(** * DTMF tone detection (vDSPExamples/DTMF.c): a shallow embedding

    The C program synthesises a noisy two-tone signal for a telephone key,
    runs it through an external real FFT and picks, in each of the two DTMF
    frequency groups, the candidate whose spectral bin carries most energy.

    C [float] is IEEE-754 binary32 and C [double] (and [double_t]) is
    binary64; both are modelled with the executable specification of
    [SpecFloat] (round to nearest, ties to even), every operation being
    evaluated in the type C gives it (FLT_EVAL_METHOD 0).  [int] and
    [uint32_t] are [Z] with the wrap-around written out.  A read outside an
    array, and a conversion to [int] of a value that does not fit, is
    undefined behaviour: the function returns [None]. *)

From Stdlib Require Import ZArith List Bool Ascii String Lia.
From Stdlib Require Import QArith Qround.
From Stdlib Require Import SpecFloat.
Import ListNotations.

Local Open Scope Z_scope.

(** ** Floating point *)

Definition float32 := spec_float.
Definition float64 := spec_float.

Module F32.
Definition prec : Z := 24.
Definition emax : Z := 128.

Definition add : float32 -> float32 -> float32 := SFadd prec emax.
Definition mul : float32 -> float32 -> float32 := SFmul prec emax.
Definition div : float32 -> float32 -> float32 := SFdiv prec emax.
Definition ltb : float32 -> float32 -> bool := SFltb.
Definition eqb : float32 -> float32 -> bool := SFeqb.

(** Conversion of an integer to [float] (C 6.3.1.4), correctly rounded. *)
Definition of_Z (n : Z) : float32 := binary_normalize prec emax n 0 false.

(** Conversion [double] to [float], correctly rounded. *)
Definition of_f64 (x : float64) : float32 :=
  match x with
  | S754_finite s m e => binary_round prec emax s m e
  | _ => x
  end.
End F32.

Module F64.
Definition prec : Z := 53.
Definition emax : Z := 1024.

Definition add : float64 -> float64 -> float64 := SFadd prec emax.
Definition mul : float64 -> float64 -> float64 := SFmul prec emax.

(** Conversion [float] to [double]: exact, the mantissa is re-aligned. *)
Definition of_f32 (x : float32) : float64 :=
  match x with
  | S754_finite s m e => binary_round prec emax s m e
  | _ => x
  end.

(** The literal [.5]. *)
Definition half : float64 := binary_normalize prec emax 1 (-1) false.

(** Conversion [double] to [int] (C 6.3.1.4): the fractional part is
    discarded (truncation toward zero); undefined when the integral part
    is not an [int], and for infinities and NaN. *)
Definition to_int (x : float64) : option Z :=
  match x with
  | S754_zero _ => Some 0
  | S754_finite s m e =>
      let n := cond_Zopp s (match e with
                            | Z0 => Zpos m
                            | Zpos p => Zpos m * Z.pow_pos 2 p
                            | Zneg p => Zpos m / Z.pow_pos 2 p
                            end) in
      if (-2147483648 <=? n) && (n <=? 2147483647) then Some n else None
  | _ => None
  end.
End F64.
(** * Form-state protection and registration strategies: a shallow embedding

    The development follows the JavaScript sources module by module:
    - [Js]: the fragment of the language runtime the modules rely on
      (strings as sequences of UTF-16 code units, [trim], [parseInt],
      [Date] day counts, number printing);
    - [Utils]: [checkPasswordStrength], [randomDelay], [retry], the name
      tables (js/utils.js);
    - [FormProtector]: the form-state watchdog (js/formProtector.js);
    - [RegistrationStrategies]: strategy selection, the step pipeline and
      the strategy statistics (the registration strategies module);
    - [JsText], [UtilsMore], [RegistrationStrategiesMore]: regular
      expressions, the validators and generators of js/utils.js, and the
      form optimizer of the strategies module;
    - [OutlookRegistration]: the call of the strategies from the
      registration flow (js/outlookRegistration.js). *)

From Stdlib Require Import ZArith QArith Qround Lia String Ascii List Bool DecimalPos.
From stdpp Require Import base option list gmap strings.

Set Warnings "-register-all".
Open Scope nat_scope.

(* ===================================================================== *)
(** * The JavaScript runtime fragment                                     *)
(* ===================================================================== *)
Module Js.

(** A JavaScript string is a finite sequence of UTF-16 code units. *)
Abbreviation jsstring := (list N).

(** An ASCII literal of the source, as a sequence of code units. *)
Definition str (s : string) : jsstring :=
  map N_of_ascii (list_ascii_of_string s).

(** Code units removed by [String.prototype.trim]: the WhiteSpace and
    LineTerminator productions of ECMAScript. *)
Definition isWhiteSpace (c : N) : bool :=
  ((9 <=? c) && (c <=? 13) || (c =? 32) || (c =? 160) || (c =? 5760)
   || (8192 <=? c) && (c <=? 8202) || (c =? 8232) || (c =? 8233)
   || (c =? 8239) || (c =? 8287) || (c =? 12288) || (c =? 65279))%N.

Fixpoint trimStart (s : jsstring) : jsstring :=
  match s with
  | c :: s' => if isWhiteSpace c then trimStart s' else s
  | [] => []
  end.

Definition trimEnd (s : jsstring) : jsstring := rev (trimStart (rev s)).

Definition trim (s : jsstring) : jsstring := trimEnd (trimStart s).

(** Truthiness of a string value: only the empty string is falsy. *)
Definition truthy (s : jsstring) : bool :=
  match s with [] => false | _ :: _ => true end.

(** Truthiness of a property read: a missing property reads [undefined]. *)
Definition truthyProp (v : option jsstring) : bool :=
  match v with Some s => truthy s | None => false end.

(** [v && v.trim() !== ''] on a property read. *)
Definition nonBlank (v : option jsstring) : bool :=
  match v with
  | Some s => truthy s && truthy (trim s)
  | None => false
  end.

(** [!v || v.trim() === ''] on a string. *)
Definition blank (s : jsstring) : bool :=
  negb (truthy s) || negb (truthy (trim s)).

Definition isLower (c : N) : bool := ((97 <=? c) && (c <=? 122))%N.
Definition isUpper (c : N) : bool := ((65 <=? c) && (c <=? 90))%N.
Definition isDigit (c : N) : bool := ((48 <=? c) && (c <=? 57))%N.

(** Dynamically typed results: the values a function of the sources may
    return where the claims distinguish a boolean from a number. *)
Inductive jsvalue :=
  | VBool (b : bool)
  | VNumber (z : Z).

(** ** Number printing: [n.toString()] for a non-negative integer *)
Fixpoint uintDigits (u : Decimal.uint) : jsstring :=
  match u with
  | Decimal.Nil => []
  | Decimal.D0 u => 48%N :: uintDigits u
  | Decimal.D1 u => 49%N :: uintDigits u
  | Decimal.D2 u => 50%N :: uintDigits u
  | Decimal.D3 u => 51%N :: uintDigits u
  | Decimal.D4 u => 52%N :: uintDigits u
  | Decimal.D5 u => 53%N :: uintDigits u
  | Decimal.D6 u => 54%N :: uintDigits u
  | Decimal.D7 u => 55%N :: uintDigits u
  | Decimal.D8 u => 56%N :: uintDigits u
  | Decimal.D9 u => 57%N :: uintDigits u
  end.

Definition toString (n : N) : jsstring := uintDigits (N.to_uint n).

(** [s.padStart(2, '0')] *)
Definition padStart2 (s : jsstring) : jsstring :=
  repeat 48%N (2 - length s) ++ s.

(** [`${v}`] for a property read: a missing property prints "undefined". *)
Definition template (v : option jsstring) : jsstring :=
  match v with Some s => s | None => str "undefined" end.

(** ** [parseInt(s)] with no radix

    [None] stands for NaN. Leading white space is skipped, one sign is read,
    a [0x]/[0X] prefix selects radix 16, and the longest prefix of digits is
    converted. The result is kept as an exact integer: the sources only
    compare it with a day count, test it for zero, or build a date from it,
    and none of these is affected by the rounding of integers above 2^53. *)
Definition digitValue (radix : Z) (c : N) : option Z :=
  let v :=
    if isDigit c then Some (Z.of_N c - 48)%Z
    else if isLower c then Some (Z.of_N c - 97 + 10)%Z
    else if isUpper c then Some (Z.of_N c - 65 + 10)%Z
    else None in
  match v with
  | Some d => if (d <? radix)%Z then Some d else None
  | None => None
  end.

(** The longest prefix of digits, accumulated left to right. *)
Fixpoint parseDigits (radix : Z) (s : jsstring) (acc : option Z) : option Z :=
  match s with
  | c :: s' =>
      match digitValue radix c with
      | Some d => parseDigits radix s' (Some (match acc with
                                              | Some a => a * radix + d
                                              | None => d
                                              end)%Z)
      | None => acc
      end
  | [] => acc
  end.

+++++

* _ABOUT THIS EXERCISE_: Would you please set down the lines from the one with "(match acc with" to the end of the data above, exactly and without any other lines?

* _RESPONSE TO THE TASK_:
      | Some d => parseDigits radix s' (Some (match acc with
                                              | Some a => a * radix + d
                                              | None => d
                                              end)%Z)
      | None => acc
      end
  | [] => acc
  end.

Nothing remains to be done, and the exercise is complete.